• _What is needed_: Take the listing below and print exactly the lines starting at the line containing "pmm_ok s' B' /\ alloc_post s s' B B' p" and ending at the line containing "Ok pool' /\", both ends included, and no others.

------------------------------------------------

Lemma alloc_pcp_pop s B L c pool flags :
  inv s B L D0 -> settled B -> pcp_pools s !! c = Some pool -> (0 < pcp_count pool)%nat ->
  has_flag flags PAGE_FLAG_FREE = false ->
  exists p pool' s' B', pool_pop pool = Ok (p, pool') /\
    hand_out (with_pools s (<[c := pool']> (pcp_pools s))) p flags =
      Ok (Some p, s', zero_events flags p 0) /\
    pmm_ok s' B' /\ alloc_post s s' B B' p 0 flags.
Proof.
  intros HI Hs Hc Hpos Hf.
  destruct (pools_pop B (pcp_pools s) c pool KDrain) as (p & pool' & E & _ & Hp & _ & HP);
    [apply HI|done|done|done|].
  destruct (inv_page _ _ _ _ _ _ _ HI Hp) as [g Hg].
  pose proof (do_kind _ _ _ (i_descs _ _ _ _ HI) _ _ _ _ Hp Hg) as (Hfl & _).
  assert (HI1 : inv (with_pools s (<[c := pool']> (pcp_pools s))) (<[p := (0%nat, KDrain)]> B) L D0).
  { eapply inv_repool; try done; intros [? _]; congruence. }
  destruct (hand_out_spec _ _ _ p KDrain flags HI1) as (s' & E' & HI2 & Hcore & Hpg & Hg');
    [apply lookup_insert_eq|by right|done|].
  rewrite insert_insert_eq in HI2; destruct Hcore as (Cp & Cr & Ct & Cu & Cd).
  exists p, pool', s', (<[p := (0%nat, KAlloc)]> B); split_and!; [done|done| |].
  - split; [|by exists L]; intros q o k; destruct (decide (q = p)) as [->|Hne].
    + rewrite lookup_insert_eq; by intros [= <- <-].
    + rewrite lookup_insert_ne by done; apply Hs.
  - split; [| | | |done].
    + intros q o; unfold owned; destruct (decide (q = p)) as [->|Hne].
      * rewrite lookup_insert_eq, Hp; naive_solver.
      * rewrite lookup_insert_ne by done; naive_solver.
    + intros o; unfold owned; rewrite Hp; congruence.
    + split; try done; by eapply same_cover_kind.
    + intros q o Ho; rewrite Hpg; [done|]; intros ->; unfold owned in Ho; congruence.
Qed.

Lemma alloc_pcp_refill s B L c pool z flags :
  inv s B L D0 -> settled B -> pcp_pools s !! c = Some pool -> pcp_count pool = 0%nat ->
  (z < PMM_ZONE_COUNT)%nat -> has_flag flags PAGE_FLAG_FREE = false ->
  exists batch s1, alloc_batch s z PCP_BATCH_SIZE = Ok (batch, s1) /\
    match batch with
    | [] => s1 = s
    | ret :: rest => exists pool' s' B', pool_push_all pool rest = Ok pool' /\
        hand_out (with_pools s1 (<[c := pool']> (pcp_pools s1))) ret flags =
          Ok (Some ret, s', zero_events flags ret 0) /\
        pmm_ok s' B' /\ alloc_post s s' B B' ret 0 flags
    end.
Proof.
  intros HI Hs Hc Hcnt Hz Hf.
  destruct (alloc_batch_spec s B L z PCP_BATCH_SIZE HI (settled_none_held _ Hs) Hz)
    as (batch & s1 & B1 & L1 & E1 & HI1 & Hnh1 & Hlen & Hnd & [G1 G2 G3 G4 G5 G6] & Hempty).
  exists batch, s1; split; [done|]; destruct batch as [|ret rest]; [by apply Hempty|].
  apply NoDup_cons in Hnd as [Hrr Hnd]; destruct G5 as (Cp & Cr & Ct & Cu & Cd).
  destruct (pool_push_all_spec s1 B1 L1 D0 c pool rest HI1) as (pool' & E2 & HI2);
    [by rewrite Cp|done|intros p Hp; apply G1; by right|rewrite Hcnt; cbn [length] in Hlen; unfold PCP_BATCH_SIZE in *; lia|].
  assert (Hret : pcp_of B1 c rest !! ret = Some (0%nat, KAlloc)).
  { rewrite pcp_of_notin by done; apply G1; by left. }
  destruct (hand_out_spec _ _ _ ret KAlloc flags HI2 Hret) as (s' & E' & HI3 & Hcore & Hpg & Hg');
    [by left|done|].
  rewrite insert_id in HI3 by done; destruct Hcore as (Cp' & Cr' & Ct' & Cu' & Cd').
  cbn [with_pools pcp_pools pmm_smp_ready total_page_count usable_page_count pmm_direct_map_base pages_array] in *.
  exists pool', s', (pcp_of B1 c rest); split_and!; [done|done| |].
  - split; [|by exists L1]; intros q o k; destruct (decide (q ∈ rest)) as [Hq|Hq].
    + rewrite pcp_of_in by done; by intros [= <- <-].
    + rewrite pcp_of_notin by done; intros Hb; split; [intros ->; by eapply Hnh1|]; intros ->.
      destruct (decide (q = ret)) as [->|Hne]; [rewrite G1 in Hb by (by left); done|].
      apply G3 in Hb; [|set_solver|done]; by destruct (Hs _ _ _ Hb).
  - assert (Hown : forall q o, owned B q o -> q ∉ ret :: rest).
    { intros q o Ho Hq; by eapply G2. }
    split; [| | | |done].
    + intros q o; unfold owned; destruct (decide (q = ret)) as [->|Hne].
      { rewrite Hret; split; [intros [= <-]; auto|intros [[_ ->]|Ho]; [done|]].
        exfalso; eapply Hown; [exact Ho|by left]. }
      destruct (decide (q ∈ rest)) as [Hq|Hq].
      * rewrite pcp_of_in by done; split; [done|intros [[? _]|Ho]; [done|]].
        exfalso; eapply Hown; [exact Ho|by right].
      * rewrite pcp_of_notin, G3 by (done || set_solver); naive_solver.
    + intros o Ho; eapply Hown; [exact Ho|by left].
    + split; try congruence; etrans; [exact G4|].
      apply pcp_of_cover; intros p Hp; exists KAlloc; apply G1; by right.
    + intros q o Ho; pose proof (Hown _ _ Ho); rewrite Hpg by set_solver; by eapply G6.
Qed.
Lemma add_free_block_spec s0 s B F p o :
  booting s0 s B F -> block_wf (total_page_count s) p o -> (forall x, in_block p o x -> ~ F x) ->
  exists s' B', add_free_block s p o = Ok s' /\
    booting s0 s' B' (fun x => F x \/ in_block p o x) /\
    usable_page_count s' = u64 (usable_page_count s + pow2 o).
Proof.
  intros [[L HI] Hfree Hcov Ht Hr Hdm] W Hun; pose proof (pow2_pos o) as Hpos.
  assert (Hun' : forall x, in_block p o x -> ~ covered B x) by (intros x Hx; rewrite Hcov; auto).
  assert (Hnone : B !! p = None).
  { destruct (B !! p) as [[o' k']|] eqn:E; [exfalso|done].
    apply (Hun' p); [unfold in_block; lia|]; exists p, o', k'; split; [done|].
    unfold in_block; pose proof (pow2_pos o'); lia. }
  pose proof (inv_new _ _ _ _ _ _ HI W Hun') as HI1; set (B1 := <[p := (o, KHeld)]> B) in *.
  assert (Hp1 : B1 !! p = Some (o, KHeld)) by apply lookup_insert_eq.
  destruct (inv_page _ _ _ _ _ _ _ HI1 Hp1) as [g Hg].
  assert (Hzg : pg_zone g = zone_of p) by (by eapply inv_page_zone).
  unfold add_free_block; rewrite (pfn_to_page_ok _ _ _ _ p o KHeld p HI1 Hp1) by (unfold in_block; lia).
  rewrite (page_at_ok _ _ _ Hg); mstep; cbv zeta; rewrite (upd_page_ok _ _ _ _ Hg); mstep.
  pose proof (inv_desc _ _ _ _ _ _ _ KHeld (set_state o PAGE_FLAG_FREE 0) g HI1 Hp1 I I
    ltac:(done) ltac:(done) Hg eq_refl eq_refl I (fun _ => eq_refl)) as HI2.
  rewrite (insert_id B1) in HI2 by done; set (s2 := with_pages s _) in *.
  destruct (inv_link s2 B1 L _ o p (set_state o PAGE_FLAG_FREE 0 g) HI2 Hp1)
    as (s3 & L3 & E3 & HI3 & Hlo3); [apply lookup_insert_eq|by repeat split|].
  rewrite Hzg, E3; mstep.
  destruct (add_free_pages_spec _ _ _ _ (zone_of p) (pow2 o) HI3 (zone_of_lt p))
    as (s4 & -> & HI4 & (C1 & C2 & C3 & C4 & C5) & Hpg4); mstep.
  destruct Hlo3 as [_ O1 O2 O3 O4 O5 _]; cbn [s2 with_pages pcp_pools pmm_smp_ready total_page_count
    usable_page_count pmm_direct_map_base] in *.
  unfold B1 in HI4; rewrite insert_insert_eq in HI4.
  eexists _, (<[p := (o, KFree)]> B); split; [done|]; split; [|simpl; congruence].
  split; simpl; try congruence.
  - exists L3; eapply inv_D; [|destruct HI4 as [[] ? ? ? ? ?]; split; try done].
    intros z; unfold dadd, D0; repeat case_decide; lia.
  - intros q oq k; destruct (decide (q = p)) as [->|];
      [rewrite lookup_insert_eq; congruence|rewrite lookup_insert_ne by done; eauto].
  - intros x; rewrite covered_insert, Hcov by done; tauto.
Qed.

(** ** Cutting a range into blocks *)

Lemma land_mask_divide x o : Z.land x (pow2 o - 1) = 0 <-> (pow2 o | x).
Proof.
  unfold pow2; rewrite Z.shiftl_1_l.
  replace (2 ^ Z.of_nat o - 1) with (Z.ones (Z.of_nat o)) by (rewrite Z.ones_equiv; lia).
  rewrite Z.land_ones by lia; apply Z.mod_divide; apply Z.pow_nonzero; lia.
Qed.

Lemma block_order_spec c e o n :
  (o + n = PMM_MAX_ORDER - 1)%nat -> (pow2 o | c) -> c + pow2 o <= e ->
  zone_of (c + pow2 o - 1) = zone_of c ->
  let o' := block_order c e o n in
  (o' < PMM_MAX_ORDER)%nat /\ (pow2 o' | c) /\ c + pow2 o' <= e /\
  zone_of (c + pow2 o' - 1) = zone_of c.
Proof.
  revert o; induction n as [|n IH]; intros o Hn Ha He Hz; cbn [block_order].
  { split_and!; try done; unfold PMM_MAX_ORDER in *; lia. }
  cbv zeta; case_decide as H1; [split_and!; try done; lia|].
  case_decide as H2; [split_and!; try done; lia|].
  apply IH; [lia| |lia|].
  - apply land_mask_divide; lia.
  - change (paddr_to_zone_id (Z.shiftl ?x PMM_PAGE_SHIFT)) with (zone_of x) in H2; lia.
Qed.

Lemma booting_ext s0 s B F F' : (forall x, F x <-> F' x) -> booting s0 s B F -> booting s0 s B F'.
Proof. intros H [H1 H2 H3 H4 H5 H6]; split; try done; intros x; by rewrite H3, H. Qed.

Lemma u64_add a b c : u64 (u64 (a + b) + c) = u64 (a + (b + c)).
Proof. unfold u64; rewrite Zplus_mod_idemp_l; f_equal; lia. Qed.

Lemma ingest_loop_spec s0 fuel s B F c e :
  booting s0 s B F -> 0 <= c -> (Z.to_nat (e - c) < fuel)%nat -> e <= total_page_count s0 ->
  (forall x, c <= x < e -> ~ F x) -> 0 <= usable_page_count s < 2 ^ 64 ->
  exists s' B', ingest_loop fuel s c e = Ok s' /\
    booting s0 s' B' (fun x => F x \/ c <= x < e) /\
    usable_page_count s' = u64 (usable_page_count s + Z.max 0 (e - c)).
Proof.
  revert s B F c; induction fuel as [|fuel IH]; intros s B F c Hb Hc Hfuel He Hun Hus; [lia|].
  cbn [ingest_loop]; case_decide as Hlt.
  2:{ exists s, B; split_and!; [done| |rewrite u64_small by lia; lia].
      eapply booting_ext; [|done]; intros x; split; [auto|]; intros [?|?]; [done|lia]. }
  set (o := block_order c e 0 (PMM_MAX_ORDER - 1)).
  destruct (block_order_spec c e 0 (PMM_MAX_ORDER - 1)) as (Ho & Ha & Hend & Hz); fold o.
  { done. } { exists c; change (pow2 0) with 1; lia. } { change (pow2 0) with 1; lia. }
  { change (pow2 0) with 1; f_equal; lia. }
  fold o in Ho, Ha, Hend, Hz; pose proof (pow2_pos o) as Hpos.
  destruct (add_free_block_spec s0 s B F c o) as (s1 & B1 & -> & Hb1 & Hu1); mstep.
  { done. }
  { split; try done; rewrite (bt_total _ _ _ _ Hb); lia. }
  { intros x Hx; apply Hun; unfold in_block in Hx; lia. }
  destruct (IH s1 B1 (fun x => F x \/ in_block c o x) (c + pow2 o)) as (s2 & B2 & E & Hb2 & Hu2).
  - done.
  - lia.
  - lia.
  - done.
  - intros x Hx [HF|Hin]; [by apply (Hun x); [lia|]|unfold in_block in Hin; lia].
  - rewrite Hu1; unfold u64; apply Z.mod_pos_bound; lia.
  - exists s2, B2; split_and!; [done| |].
    + eapply booting_ext; [|exact Hb2]; intros x; simpl; unfold in_block.
      split; [intros [[?|?]|?]; auto; right; lia|intros [?|?]; [auto|]].
      destruct (decide (x < c + pow2 o)); [left; right; lia|right; lia].
    + rewrite Hu2, Hu1, u64_add; f_equal; lia.
Qed.

Lemma ingest_range_spec s0 s B F a e :
  booting s0 s B F -> 0 <= a -> Z.shiftr e PMM_PAGE_SHIFT <= total_page_count s0 ->
  (forall x, Z.shiftr a PMM_PAGE_SHIFT <= x < Z.shiftr e PMM_PAGE_SHIFT -> ~ F x) ->
  0 <= usable_page_count s < 2 ^ 64 ->
  exists s' B', ingest_usable_range s a e = Ok s' /\
    booting s0 s' B' (fun x => F x \/ Z.shiftr a PMM_PAGE_SHIFT <= x < Z.shiftr e PMM_PAGE_SHIFT) /\
    usable_page_count s' = u64 (usable_page_count s +
      Z.max 0 (Z.shiftr e PMM_PAGE_SHIFT - Z.shiftr a PMM_PAGE_SHIFT)).
Proof.
  intros Hb Ha He Hun Hu; unfold ingest_usable_range; eapply ingest_loop_spec; try done; [|lia].
  by apply Z.shiftr_nonneg.
Qed.

(** ** Regions *)

Definition usable (r : pmm_mem_region) : Prop := rg_type r = PMM_REGION_USABLE.

(** The whole frame [x] lies in the region. *)
Definition page_in (r : pmm_mem_region) (x : Z) : Prop :=
  rg_base r <= x * PMM_PAGE_SIZE /\ (x + 1) * PMM_PAGE_SIZE <= rg_base r + rg_length r.

Definition region_ok (r : pmm_mem_region) : Prop :=
  0 <= rg_base r /\ 0 <= rg_length r /\ rg_base r + rg_length r + 0xFFF < 2 ^ 64.

Definition apart (r r' : pmm_mem_region) : Prop :=
  rg_base r + rg_length r <= rg_base r' \/ rg_base r' + rg_length r' <= rg_base r.

(** A memory map: usable regions do not overlap. *)
Fixpoint map_ok (rs : list pmm_mem_region) : Prop :=
  match rs with
  | [] => True
  | r :: rs => (usable r -> region_ok r /\ forall r', r' ∈ rs -> usable r' -> apart r r') /\ map_ok rs
  end.

Lemma page_mask x : Z.land x (Z.lnot 0xFFF) = x / 4096 * 4096.
Proof.
  change 0xFFF with (Z.ones 12); rewrite <-Z.ldiff_land, Z.ldiff_ones_r by lia.
  rewrite Z.shiftr_div_pow2, Z.shiftl_mul_pow2 by lia; done.
Qed.

Lemma first_frame r x :
  region_ok r -> Z.shiftr (page_up (rg_base r)) PMM_PAGE_SHIFT <= x <-> rg_base r <= x * PMM_PAGE_SIZE.
Proof.
  intros (H1 & H2 & H3); unfold page_up, PMM_PAGE_SHIFT, PMM_PAGE_SIZE.
  rewrite page_mask, u64_small, Z.shiftr_div_pow2 by lia; change (2 ^ 12) with 4096.
  rewrite Z.div_mul by lia; pose proof (Z.div_mod (rg_base r + 4095) 4096).
  pose proof (Z.mod_pos_bound (rg_base r + 4095) 4096); lia.
Qed.

Lemma last_frame r x :
  region_ok r ->
  x < Z.shiftr (Z.land (u64 (rg_base r + rg_length r)) (Z.lnot 0xFFF)) PMM_PAGE_SHIFT <->
  (x + 1) * PMM_PAGE_SIZE <= rg_base r + rg_length r.
Proof.
  intros (H1 & H2 & H3); unfold PMM_PAGE_SHIFT, PMM_PAGE_SIZE.
  rewrite page_mask, u64_small, Z.shiftr_div_pow2 by lia; change (2 ^ 12) with 4096.
  rewrite Z.div_mul by lia; pose proof (Z.div_mod (rg_base r + rg_length r) 4096).
  pose proof (Z.mod_pos_bound (rg_base r + rg_length r) 4096); lia.
Qed.

Lemma shift_back x : 0 <= x -> Z.shiftr (Z.shiftl x PMM_PAGE_SHIFT) PMM_PAGE_SHIFT = x.
Proof.
  intros; unfold PMM_PAGE_SHIFT; rewrite Z.shiftl_mul_pow2, Z.shiftr_div_pow2 by lia.
  by apply Z.div_mul.
Qed.

(** The frames of a region outside the page array. *)
Definition taken (as_ ae : Z) (r : pmm_mem_region) (x : Z) : Prop :=
  page_in r x /\ ~ (as_ <= x < ae).

Lemma u64_range x : 0 <= u64 x < 2 ^ 64.
Proof. unfold u64; apply Z.mod_pos_bound; lia. Qed.

Lemma booting_range s0 s B F a e :
  booting s0 s B F -> 0 <= a -> 0 <= e <= total_page_count s0 ->
  (forall x, a <= x < e -> ~ F x) -> 0 <= usable_page_count s < 2 ^ 64 ->
  exists s' B', ingest_usable_range s (Z.shiftl a PMM_PAGE_SHIFT) (Z.shiftl e PMM_PAGE_SHIFT) = Ok s' /\
    booting s0 s' B' (fun x => F x \/ a <= x < e) /\ 0 <= usable_page_count s' < 2 ^ 64.
Proof.
  intros Hb Ha He Hun Hu.
  destruct (ingest_range_spec s0 s B F (Z.shiftl a PMM_PAGE_SHIFT) (Z.shiftl e PMM_PAGE_SHIFT))
    as (s' & B' & E & Hb' & Hu'); rewrite ?shift_back by lia; try done; [by apply Z.shiftl_nonneg|lia|].
  rewrite !shift_back in Hb' by lia; exists s', B'; split_and!; [done|done|..]; rewrite Hu'; apply u64_range.
Qed.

------------------------------------------------

• _Completed exercise_:
    pmm_ok s' B' /\ alloc_post s s' B B' p 0 flags.
Proof.
  intros HI Hs Hc Hpos Hf.
  destruct (pools_pop B (pcp_pools s) c pool KDrain) as (p & pool' & E & _ & Hp & _ & HP);
    [apply HI|done|done|done|].
  destruct (inv_page _ _ _ _ _ _ _ HI Hp) as [g Hg].
  pose proof (do_kind _ _ _ (i_descs _ _ _ _ HI) _ _ _ _ Hp Hg) as (Hfl & _).
  assert (HI1 : inv (with_pools s (<[c := pool']> (pcp_pools s))) (<[p := (0%nat, KDrain)]> B) L D0).
  { eapply inv_repool; try done; intros [? _]; congruence. }
  destruct (hand_out_spec _ _ _ p KDrain flags HI1) as (s' & E' & HI2 & Hcore & Hpg & Hg');
    [apply lookup_insert_eq|by right|done|].
  rewrite insert_insert_eq in HI2; destruct Hcore as (Cp & Cr & Ct & Cu & Cd).
  exists p, pool', s', (<[p := (0%nat, KAlloc)]> B); split_and!; [done|done| |].
  - split; [|by exists L]; intros q o k; destruct (decide (q = p)) as [->|Hne].
    + rewrite lookup_insert_eq; by intros [= <- <-].
    + rewrite lookup_insert_ne by done; apply Hs.
  - split; [| | | |done].
    + intros q o; unfold owned; destruct (decide (q = p)) as [->|Hne].
      * rewrite lookup_insert_eq, Hp; naive_solver.
      * rewrite lookup_insert_ne by done; naive_solver.
    + intros o; unfold owned; rewrite Hp; congruence.
    + split; try done; by eapply same_cover_kind.
    + intros q o Ho; rewrite Hpg; [done|]; intros ->; unfold owned in Ho; congruence.
Qed.

Lemma alloc_pcp_refill s B L c pool z flags :
  inv s B L D0 -> settled B -> pcp_pools s !! c = Some pool -> pcp_count pool = 0%nat ->
  (z < PMM_ZONE_COUNT)%nat -> has_flag flags PAGE_FLAG_FREE = false ->
  exists batch s1, alloc_batch s z PCP_BATCH_SIZE = Ok (batch, s1) /\
    match batch with
    | [] => s1 = s
    | ret :: rest => exists pool' s' B', pool_push_all pool rest = Ok pool' /\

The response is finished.